**WORK INSTRUCTION:** Set down, character for character, everything in the records below from the line holding "(out0 ++ (if" down to the line holding "Definition stuffer_push (chunk", and no other line.
[Start of section]
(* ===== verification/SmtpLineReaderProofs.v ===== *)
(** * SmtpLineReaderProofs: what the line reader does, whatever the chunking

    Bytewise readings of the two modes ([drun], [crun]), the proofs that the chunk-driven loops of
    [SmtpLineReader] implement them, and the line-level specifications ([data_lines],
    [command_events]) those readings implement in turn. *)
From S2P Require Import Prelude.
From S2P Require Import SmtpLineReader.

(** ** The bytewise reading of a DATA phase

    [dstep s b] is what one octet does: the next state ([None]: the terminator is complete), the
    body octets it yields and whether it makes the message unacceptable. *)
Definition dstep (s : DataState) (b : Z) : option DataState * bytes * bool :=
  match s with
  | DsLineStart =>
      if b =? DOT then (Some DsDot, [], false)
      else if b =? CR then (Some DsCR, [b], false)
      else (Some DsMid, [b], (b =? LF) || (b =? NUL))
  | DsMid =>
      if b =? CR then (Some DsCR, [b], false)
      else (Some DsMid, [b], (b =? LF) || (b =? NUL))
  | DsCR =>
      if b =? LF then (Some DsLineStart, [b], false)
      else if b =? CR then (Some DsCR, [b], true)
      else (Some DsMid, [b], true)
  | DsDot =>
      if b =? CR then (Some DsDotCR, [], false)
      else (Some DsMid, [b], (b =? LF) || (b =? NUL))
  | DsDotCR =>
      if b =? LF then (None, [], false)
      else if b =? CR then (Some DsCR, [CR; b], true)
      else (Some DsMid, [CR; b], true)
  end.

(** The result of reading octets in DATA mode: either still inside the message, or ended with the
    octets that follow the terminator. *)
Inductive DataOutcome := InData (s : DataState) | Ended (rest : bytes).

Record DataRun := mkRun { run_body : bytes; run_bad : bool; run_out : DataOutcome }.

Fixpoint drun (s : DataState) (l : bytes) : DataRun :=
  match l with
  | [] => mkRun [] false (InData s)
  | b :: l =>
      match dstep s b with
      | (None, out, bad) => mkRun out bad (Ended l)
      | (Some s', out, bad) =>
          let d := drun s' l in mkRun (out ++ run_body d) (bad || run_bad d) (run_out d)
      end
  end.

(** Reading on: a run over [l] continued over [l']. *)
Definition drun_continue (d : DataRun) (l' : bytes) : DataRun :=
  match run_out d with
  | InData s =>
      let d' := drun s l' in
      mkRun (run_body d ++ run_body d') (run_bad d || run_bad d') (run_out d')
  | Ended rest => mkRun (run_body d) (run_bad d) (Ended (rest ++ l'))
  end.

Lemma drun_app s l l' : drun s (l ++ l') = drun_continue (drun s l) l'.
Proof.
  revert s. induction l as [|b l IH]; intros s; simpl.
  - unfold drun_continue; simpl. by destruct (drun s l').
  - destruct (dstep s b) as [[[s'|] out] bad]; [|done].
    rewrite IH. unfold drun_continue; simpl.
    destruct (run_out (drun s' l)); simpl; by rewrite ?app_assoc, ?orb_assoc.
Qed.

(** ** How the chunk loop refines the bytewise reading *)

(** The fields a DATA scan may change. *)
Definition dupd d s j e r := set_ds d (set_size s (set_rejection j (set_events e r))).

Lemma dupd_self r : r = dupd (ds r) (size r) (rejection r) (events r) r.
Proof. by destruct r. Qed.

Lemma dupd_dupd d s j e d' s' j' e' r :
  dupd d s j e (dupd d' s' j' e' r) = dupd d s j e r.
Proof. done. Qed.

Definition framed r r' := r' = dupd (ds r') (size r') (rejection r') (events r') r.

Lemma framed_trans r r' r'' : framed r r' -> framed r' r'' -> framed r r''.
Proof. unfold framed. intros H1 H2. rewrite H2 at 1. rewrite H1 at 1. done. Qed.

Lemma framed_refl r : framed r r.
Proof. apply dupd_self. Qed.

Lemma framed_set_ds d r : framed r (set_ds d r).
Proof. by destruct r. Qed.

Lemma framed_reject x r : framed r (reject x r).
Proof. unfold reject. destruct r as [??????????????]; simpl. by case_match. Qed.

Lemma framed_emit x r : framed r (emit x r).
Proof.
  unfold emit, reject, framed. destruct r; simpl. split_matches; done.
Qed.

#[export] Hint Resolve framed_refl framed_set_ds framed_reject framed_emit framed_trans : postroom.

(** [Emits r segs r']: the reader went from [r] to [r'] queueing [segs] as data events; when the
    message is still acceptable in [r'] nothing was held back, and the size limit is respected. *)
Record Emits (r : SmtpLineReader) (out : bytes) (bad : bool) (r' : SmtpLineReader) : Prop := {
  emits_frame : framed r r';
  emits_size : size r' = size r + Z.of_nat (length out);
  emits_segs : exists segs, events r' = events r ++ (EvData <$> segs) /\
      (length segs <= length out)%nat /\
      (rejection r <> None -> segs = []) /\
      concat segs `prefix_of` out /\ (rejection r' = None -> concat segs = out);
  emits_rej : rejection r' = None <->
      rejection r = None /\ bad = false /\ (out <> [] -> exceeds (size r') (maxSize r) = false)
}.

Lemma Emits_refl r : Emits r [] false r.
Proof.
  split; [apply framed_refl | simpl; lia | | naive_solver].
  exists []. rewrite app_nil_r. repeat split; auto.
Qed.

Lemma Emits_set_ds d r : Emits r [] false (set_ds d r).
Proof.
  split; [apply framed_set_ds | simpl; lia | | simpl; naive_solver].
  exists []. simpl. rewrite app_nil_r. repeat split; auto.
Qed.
[End of section]
[Start of section]
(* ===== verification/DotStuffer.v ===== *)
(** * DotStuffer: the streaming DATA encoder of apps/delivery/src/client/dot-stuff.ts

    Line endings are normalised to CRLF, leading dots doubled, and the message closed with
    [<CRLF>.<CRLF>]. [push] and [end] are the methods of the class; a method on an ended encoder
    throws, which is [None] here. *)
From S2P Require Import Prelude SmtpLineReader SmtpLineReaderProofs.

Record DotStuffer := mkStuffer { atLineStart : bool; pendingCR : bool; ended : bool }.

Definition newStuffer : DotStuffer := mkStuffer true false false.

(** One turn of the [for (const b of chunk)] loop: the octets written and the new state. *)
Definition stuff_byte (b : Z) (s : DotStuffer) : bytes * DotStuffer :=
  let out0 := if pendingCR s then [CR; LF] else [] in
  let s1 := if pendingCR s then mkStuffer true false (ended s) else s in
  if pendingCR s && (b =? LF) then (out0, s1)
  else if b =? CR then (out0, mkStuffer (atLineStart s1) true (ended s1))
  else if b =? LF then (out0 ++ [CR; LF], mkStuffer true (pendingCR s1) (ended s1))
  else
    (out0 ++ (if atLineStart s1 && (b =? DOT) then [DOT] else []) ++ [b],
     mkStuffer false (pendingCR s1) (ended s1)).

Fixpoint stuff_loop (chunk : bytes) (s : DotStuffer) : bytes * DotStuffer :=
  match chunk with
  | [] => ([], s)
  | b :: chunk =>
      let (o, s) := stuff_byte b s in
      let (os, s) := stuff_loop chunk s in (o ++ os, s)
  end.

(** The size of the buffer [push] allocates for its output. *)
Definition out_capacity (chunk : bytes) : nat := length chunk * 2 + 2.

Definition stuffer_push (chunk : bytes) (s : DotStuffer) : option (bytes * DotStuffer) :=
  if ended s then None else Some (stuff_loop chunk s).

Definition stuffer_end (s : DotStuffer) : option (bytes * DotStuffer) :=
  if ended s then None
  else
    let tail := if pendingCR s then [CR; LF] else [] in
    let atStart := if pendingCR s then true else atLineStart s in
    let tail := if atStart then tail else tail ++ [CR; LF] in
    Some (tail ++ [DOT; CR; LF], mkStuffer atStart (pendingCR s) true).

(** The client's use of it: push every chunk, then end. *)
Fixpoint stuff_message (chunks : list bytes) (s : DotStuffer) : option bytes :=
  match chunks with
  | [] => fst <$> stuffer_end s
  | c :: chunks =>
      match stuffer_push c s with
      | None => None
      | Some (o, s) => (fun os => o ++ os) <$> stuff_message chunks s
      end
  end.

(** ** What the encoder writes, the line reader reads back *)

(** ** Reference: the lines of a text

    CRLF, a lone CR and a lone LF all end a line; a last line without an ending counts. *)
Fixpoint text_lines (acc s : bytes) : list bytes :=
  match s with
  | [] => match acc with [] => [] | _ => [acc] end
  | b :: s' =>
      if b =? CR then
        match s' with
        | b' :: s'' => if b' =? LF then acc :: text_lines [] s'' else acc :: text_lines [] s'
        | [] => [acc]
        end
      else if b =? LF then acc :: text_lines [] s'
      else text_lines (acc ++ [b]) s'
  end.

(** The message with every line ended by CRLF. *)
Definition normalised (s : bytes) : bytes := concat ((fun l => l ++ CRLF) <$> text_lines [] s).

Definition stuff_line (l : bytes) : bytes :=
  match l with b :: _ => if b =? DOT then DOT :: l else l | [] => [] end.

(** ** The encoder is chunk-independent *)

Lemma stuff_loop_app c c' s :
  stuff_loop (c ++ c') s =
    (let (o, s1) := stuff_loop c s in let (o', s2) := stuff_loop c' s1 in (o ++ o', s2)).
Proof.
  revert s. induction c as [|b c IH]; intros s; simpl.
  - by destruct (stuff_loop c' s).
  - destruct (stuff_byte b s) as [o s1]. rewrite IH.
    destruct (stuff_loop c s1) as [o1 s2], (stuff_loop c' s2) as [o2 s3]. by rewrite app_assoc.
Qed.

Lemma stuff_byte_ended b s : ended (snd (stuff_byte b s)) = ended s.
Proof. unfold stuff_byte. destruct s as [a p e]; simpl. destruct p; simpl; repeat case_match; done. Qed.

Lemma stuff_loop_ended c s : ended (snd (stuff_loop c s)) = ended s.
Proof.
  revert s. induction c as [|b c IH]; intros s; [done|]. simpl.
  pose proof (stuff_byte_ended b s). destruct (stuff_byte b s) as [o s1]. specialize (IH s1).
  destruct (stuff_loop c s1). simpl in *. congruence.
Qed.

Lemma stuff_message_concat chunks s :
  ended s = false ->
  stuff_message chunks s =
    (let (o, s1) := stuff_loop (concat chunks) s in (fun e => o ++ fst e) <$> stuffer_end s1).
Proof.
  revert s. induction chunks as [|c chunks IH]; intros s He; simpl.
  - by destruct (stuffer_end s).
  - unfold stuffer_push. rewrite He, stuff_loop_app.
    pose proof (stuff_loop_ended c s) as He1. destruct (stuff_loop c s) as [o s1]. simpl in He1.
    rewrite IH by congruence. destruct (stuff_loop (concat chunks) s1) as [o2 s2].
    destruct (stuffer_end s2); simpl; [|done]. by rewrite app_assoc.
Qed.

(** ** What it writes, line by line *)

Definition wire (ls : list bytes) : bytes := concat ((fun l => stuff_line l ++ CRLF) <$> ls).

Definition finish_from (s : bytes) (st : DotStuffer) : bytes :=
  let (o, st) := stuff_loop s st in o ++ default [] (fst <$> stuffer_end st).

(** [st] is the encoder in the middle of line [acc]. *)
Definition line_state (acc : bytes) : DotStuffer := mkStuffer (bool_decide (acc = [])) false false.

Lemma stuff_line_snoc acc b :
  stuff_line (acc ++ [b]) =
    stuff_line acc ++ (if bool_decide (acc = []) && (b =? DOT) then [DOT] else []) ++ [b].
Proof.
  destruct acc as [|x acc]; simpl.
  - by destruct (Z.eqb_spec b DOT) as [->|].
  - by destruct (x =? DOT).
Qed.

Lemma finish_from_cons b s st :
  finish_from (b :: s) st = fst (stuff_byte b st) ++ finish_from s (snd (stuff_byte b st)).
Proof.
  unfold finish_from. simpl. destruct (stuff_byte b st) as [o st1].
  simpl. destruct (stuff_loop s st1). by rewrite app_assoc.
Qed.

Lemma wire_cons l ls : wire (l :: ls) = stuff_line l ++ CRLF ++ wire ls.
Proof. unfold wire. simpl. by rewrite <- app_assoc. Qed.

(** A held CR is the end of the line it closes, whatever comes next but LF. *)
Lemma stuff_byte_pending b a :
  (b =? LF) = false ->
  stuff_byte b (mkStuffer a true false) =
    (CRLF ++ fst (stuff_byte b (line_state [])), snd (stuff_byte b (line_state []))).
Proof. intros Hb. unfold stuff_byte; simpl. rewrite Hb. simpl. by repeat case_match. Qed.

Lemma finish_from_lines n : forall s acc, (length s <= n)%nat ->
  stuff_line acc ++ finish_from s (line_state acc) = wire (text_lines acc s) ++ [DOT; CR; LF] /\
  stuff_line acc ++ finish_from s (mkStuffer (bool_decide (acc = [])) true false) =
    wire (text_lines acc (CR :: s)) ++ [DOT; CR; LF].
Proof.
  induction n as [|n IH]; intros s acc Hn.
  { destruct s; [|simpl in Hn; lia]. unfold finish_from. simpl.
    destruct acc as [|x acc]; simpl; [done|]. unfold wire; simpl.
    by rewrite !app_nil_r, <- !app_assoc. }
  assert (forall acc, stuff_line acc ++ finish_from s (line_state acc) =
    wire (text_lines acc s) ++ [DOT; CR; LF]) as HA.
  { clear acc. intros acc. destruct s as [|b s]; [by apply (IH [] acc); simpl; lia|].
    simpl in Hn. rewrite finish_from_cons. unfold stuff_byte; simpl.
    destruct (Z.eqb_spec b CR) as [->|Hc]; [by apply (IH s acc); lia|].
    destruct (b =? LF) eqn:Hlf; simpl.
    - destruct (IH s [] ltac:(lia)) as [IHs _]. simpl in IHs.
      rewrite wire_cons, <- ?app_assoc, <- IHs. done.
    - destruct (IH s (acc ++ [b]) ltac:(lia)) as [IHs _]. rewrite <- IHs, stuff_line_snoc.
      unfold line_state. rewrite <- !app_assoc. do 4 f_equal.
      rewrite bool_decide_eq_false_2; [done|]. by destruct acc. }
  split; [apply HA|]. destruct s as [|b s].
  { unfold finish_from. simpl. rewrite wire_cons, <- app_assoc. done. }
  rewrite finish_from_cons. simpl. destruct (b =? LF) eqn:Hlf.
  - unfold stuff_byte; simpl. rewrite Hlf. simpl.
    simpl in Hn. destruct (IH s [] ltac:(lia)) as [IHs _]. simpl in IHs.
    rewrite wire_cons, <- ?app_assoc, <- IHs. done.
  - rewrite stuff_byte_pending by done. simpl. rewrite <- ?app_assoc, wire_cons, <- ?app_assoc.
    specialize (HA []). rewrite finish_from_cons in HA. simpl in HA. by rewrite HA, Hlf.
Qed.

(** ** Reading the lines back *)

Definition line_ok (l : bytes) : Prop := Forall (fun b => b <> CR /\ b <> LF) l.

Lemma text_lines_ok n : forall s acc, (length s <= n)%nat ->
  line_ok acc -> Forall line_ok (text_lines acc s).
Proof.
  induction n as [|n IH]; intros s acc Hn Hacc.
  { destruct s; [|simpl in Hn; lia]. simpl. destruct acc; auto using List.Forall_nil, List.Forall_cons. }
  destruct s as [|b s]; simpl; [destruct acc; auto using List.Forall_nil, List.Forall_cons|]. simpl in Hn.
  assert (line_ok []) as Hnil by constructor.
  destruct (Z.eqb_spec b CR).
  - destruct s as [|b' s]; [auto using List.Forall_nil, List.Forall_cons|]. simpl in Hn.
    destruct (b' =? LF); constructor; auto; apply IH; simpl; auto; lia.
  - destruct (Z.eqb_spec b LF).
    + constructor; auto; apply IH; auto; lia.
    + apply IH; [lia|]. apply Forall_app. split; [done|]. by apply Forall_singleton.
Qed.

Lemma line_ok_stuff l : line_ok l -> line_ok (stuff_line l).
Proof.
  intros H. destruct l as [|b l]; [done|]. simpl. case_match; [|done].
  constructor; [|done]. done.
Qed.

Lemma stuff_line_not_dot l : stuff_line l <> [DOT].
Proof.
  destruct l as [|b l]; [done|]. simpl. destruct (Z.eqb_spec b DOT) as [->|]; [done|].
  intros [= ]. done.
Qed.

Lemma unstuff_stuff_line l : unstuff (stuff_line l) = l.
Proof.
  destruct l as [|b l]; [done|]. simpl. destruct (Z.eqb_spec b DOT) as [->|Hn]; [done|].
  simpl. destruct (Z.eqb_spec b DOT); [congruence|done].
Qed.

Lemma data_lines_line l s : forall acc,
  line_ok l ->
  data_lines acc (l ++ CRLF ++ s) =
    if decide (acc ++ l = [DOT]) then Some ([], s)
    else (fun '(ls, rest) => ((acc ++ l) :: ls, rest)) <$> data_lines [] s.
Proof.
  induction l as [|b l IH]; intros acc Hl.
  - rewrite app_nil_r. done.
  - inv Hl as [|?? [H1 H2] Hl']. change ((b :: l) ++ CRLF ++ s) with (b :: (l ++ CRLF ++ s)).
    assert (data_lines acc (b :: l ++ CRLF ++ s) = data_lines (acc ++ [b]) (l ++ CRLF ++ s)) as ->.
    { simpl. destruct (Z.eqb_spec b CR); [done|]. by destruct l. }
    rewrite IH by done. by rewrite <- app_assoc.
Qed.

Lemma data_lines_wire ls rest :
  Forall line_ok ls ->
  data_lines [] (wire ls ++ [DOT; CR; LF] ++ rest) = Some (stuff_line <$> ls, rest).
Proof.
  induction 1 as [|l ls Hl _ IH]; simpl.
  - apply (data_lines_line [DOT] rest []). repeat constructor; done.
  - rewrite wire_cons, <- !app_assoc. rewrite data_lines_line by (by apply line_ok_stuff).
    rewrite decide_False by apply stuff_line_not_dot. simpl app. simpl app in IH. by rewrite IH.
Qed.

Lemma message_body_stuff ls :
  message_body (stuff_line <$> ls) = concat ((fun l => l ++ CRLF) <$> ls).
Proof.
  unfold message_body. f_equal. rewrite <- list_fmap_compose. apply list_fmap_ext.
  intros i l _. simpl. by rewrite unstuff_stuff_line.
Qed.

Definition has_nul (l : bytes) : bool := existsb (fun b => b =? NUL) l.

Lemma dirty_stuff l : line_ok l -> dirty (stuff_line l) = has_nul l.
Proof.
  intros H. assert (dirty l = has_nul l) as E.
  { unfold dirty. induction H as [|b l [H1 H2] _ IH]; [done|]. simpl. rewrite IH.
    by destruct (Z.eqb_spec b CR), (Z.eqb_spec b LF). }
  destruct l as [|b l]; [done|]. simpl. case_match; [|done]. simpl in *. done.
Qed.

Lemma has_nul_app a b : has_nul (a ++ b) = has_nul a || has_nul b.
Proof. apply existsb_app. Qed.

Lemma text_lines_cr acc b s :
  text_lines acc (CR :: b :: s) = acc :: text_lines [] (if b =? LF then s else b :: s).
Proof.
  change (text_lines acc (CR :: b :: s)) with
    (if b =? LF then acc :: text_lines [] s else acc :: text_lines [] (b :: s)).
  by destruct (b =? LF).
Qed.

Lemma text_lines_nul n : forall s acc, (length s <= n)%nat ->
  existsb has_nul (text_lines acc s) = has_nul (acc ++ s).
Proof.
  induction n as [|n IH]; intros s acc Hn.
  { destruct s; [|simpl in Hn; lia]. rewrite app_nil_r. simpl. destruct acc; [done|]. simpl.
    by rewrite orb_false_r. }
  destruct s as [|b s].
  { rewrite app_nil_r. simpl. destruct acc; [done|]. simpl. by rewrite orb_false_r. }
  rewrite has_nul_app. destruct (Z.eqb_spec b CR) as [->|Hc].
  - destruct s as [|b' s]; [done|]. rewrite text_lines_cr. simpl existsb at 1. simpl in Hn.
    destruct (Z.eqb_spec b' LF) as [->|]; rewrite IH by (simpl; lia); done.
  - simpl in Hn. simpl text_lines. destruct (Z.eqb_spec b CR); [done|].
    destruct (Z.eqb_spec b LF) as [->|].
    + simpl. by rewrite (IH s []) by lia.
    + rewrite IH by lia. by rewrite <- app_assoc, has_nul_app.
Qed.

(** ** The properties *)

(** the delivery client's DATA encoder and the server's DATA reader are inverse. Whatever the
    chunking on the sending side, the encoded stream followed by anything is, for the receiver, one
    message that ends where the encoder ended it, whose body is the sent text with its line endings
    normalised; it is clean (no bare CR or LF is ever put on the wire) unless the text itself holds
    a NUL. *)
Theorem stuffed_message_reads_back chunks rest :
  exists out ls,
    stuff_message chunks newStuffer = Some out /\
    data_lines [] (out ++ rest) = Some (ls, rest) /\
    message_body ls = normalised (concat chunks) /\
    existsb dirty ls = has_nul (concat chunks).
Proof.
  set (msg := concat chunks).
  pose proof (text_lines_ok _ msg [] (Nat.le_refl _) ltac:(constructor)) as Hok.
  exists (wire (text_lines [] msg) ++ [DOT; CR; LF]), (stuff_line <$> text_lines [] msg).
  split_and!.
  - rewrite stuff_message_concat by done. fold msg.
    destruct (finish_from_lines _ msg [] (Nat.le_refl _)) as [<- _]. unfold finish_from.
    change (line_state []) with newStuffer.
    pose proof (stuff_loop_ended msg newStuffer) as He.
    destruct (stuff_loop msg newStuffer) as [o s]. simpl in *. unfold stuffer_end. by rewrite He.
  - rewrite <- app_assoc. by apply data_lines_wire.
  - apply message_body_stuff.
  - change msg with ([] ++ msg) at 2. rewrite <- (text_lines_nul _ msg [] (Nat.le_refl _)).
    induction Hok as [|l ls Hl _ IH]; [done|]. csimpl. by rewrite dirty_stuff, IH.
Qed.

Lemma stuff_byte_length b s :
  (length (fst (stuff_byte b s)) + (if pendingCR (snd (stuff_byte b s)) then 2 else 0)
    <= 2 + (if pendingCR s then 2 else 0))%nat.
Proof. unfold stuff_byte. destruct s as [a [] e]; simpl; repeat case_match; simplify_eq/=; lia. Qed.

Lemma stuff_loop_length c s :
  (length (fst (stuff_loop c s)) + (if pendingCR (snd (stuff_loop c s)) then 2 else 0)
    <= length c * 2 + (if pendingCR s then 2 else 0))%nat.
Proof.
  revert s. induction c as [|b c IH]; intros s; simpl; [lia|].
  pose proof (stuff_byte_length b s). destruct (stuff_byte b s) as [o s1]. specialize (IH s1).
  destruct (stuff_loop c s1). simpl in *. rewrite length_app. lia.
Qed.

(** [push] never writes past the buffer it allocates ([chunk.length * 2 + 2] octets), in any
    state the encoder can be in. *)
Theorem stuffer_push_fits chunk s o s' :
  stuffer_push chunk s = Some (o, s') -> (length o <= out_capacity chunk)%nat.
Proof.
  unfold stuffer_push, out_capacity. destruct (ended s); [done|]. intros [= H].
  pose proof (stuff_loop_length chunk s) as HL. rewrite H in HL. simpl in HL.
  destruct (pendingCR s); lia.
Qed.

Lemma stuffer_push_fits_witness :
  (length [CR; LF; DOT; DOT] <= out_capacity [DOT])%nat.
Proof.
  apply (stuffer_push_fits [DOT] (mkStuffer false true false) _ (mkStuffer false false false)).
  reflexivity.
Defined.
[End of section]
**FINISHED TASK:**
    (out0 ++ (if atLineStart s1 && (b =? DOT) then [DOT] else []) ++ [b],
     mkStuffer false (pendingCR s1) (ended s1)).

Fixpoint stuff_loop (chunk : bytes) (s : DotStuffer) : bytes * DotStuffer :=
  match chunk with
  | [] => ([], s)
  | b :: chunk =>
      let (o, s) := stuff_byte b s in
      let (os, s) := stuff_loop chunk s in (o ++ os, s)
  end.

(** The size of the buffer [push] allocates for its output. *)
Definition out_capacity (chunk : bytes) : nat := length chunk * 2 + 2.

Definition stuffer_push (chunk : bytes) (s : DotStuffer) : option (bytes * DotStuffer) :=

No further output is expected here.